WHAT YOU HAVE TO DO. Please copy every line from the records below that contains the string "Some".

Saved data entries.
● ● ●

(* ===== verification/Metrics.v ===== *)
(** * Call metrics (store/postgresql/base_db.go)

    [BaseDB.QueryRow], [BaseDB.Begin], [BaseTx.Commit] and [BaseTx.Rollback]
    report how long they took and how they ended.  The report is deferred, and
    Go evaluates the arguments of a deferred call where the [defer] stands:
    before the call, when the error is still nil. *)
From stdpp Require Import base list strings.
From Stdlib Require Import ZArith Lia.
From S2P Require Import Prelude Driver.
Open Scope Z_scope.
Open Scope store_scope.

(** The enumerations of the metrics package, with the values used here. *)
Class MetricsApi := {
  MetricType : Type; StoreCallMetric : MetricType;
  Direction : Type; TrafficDirectionOutBound : Direction
}.

Record CallMetric {api : MetricsApi} := mkCallMetric {
  Type_ : MetricType; API : string; Protocol : string; Code : Z; Times : Z; Success : bool;
  Duration : Z; TrafficDirection : Direction }.
Arguments mkCallMetric {_} _ _ _ _ _ _ _ _.

Section metrics.
Context `{Env} `{PolarisApi} `{MetricsApi} {D : Type}.
Context (code_int : StatusCode -> Z).   (* the number of a code of the API *)
Implicit Types c : conn D.

(** [reportCallMetrics], called at the time [now]. *)
Definition reportCallMetrics (label : string) (start : Z) (err : option error) (now : Z) : CallMetric :=
  mkCallMetric StoreCallMetric label "MySQL"
    match err with None => 0 | Some err => code_int (store_Code (store_Error err)) end
    1 (match err with None => true | Some _ => false end) (now - start) TrafficDirectionOutBound.

(** [defer reportCallMetrics(label, start, err)] at the head of a function
    whose body is [m]: the error is nil when the arguments are evaluated. *)
Definition metered {A} (label : string) (m : M D A) : conn D -> res A * conn D * CallMetric := fun c =>
  let start := utc (calls c) in
  let report := reportCallMetrics label start None in
  let '(r, c') := m c in
  (r, c', report (utc (calls c'))).

Definition QueryRow_metered {R} (view : conn D -> D) (sel : Z -> D -> res (list R)) := metered "QueryRow" (Query view sel).
Definition Begin_metered := metered "Begin" Begin.
Definition Commit_metered := metered "Commit" Commit.
Definition Rollback_metered := metered "Rollback" Rollback.

(** Reporting does not change what a call does. *)
Lemma metered_same {A} label (m : M D A) c : fst (metered label m c) = m c.
Proof. unfold metered. by destruct (m c). Qed.

(** Every report is one of success, with code 0, whatever became of the call:
    failures never show in the metrics. *)
Theorem metrics_never_fail {A} label (m : M D A) c :
  let '(r, c', report) := metered label m c in
  m c = (r, c') /\ API report = label /\ Success report = true /\ Code report = 0 /\
  Duration report = utc (calls c') - utc (calls c).
Proof. unfold metered. by destruct (m c). Qed.
End metrics.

● ● ●

RESULT OF THIS EXERCISE.
    match err with None => 0 | Some err => code_int (store_Code (store_Error err)) end
    1 (match err with None => true | Some _ => false end) (now - start) TrafficDirectionOutBound.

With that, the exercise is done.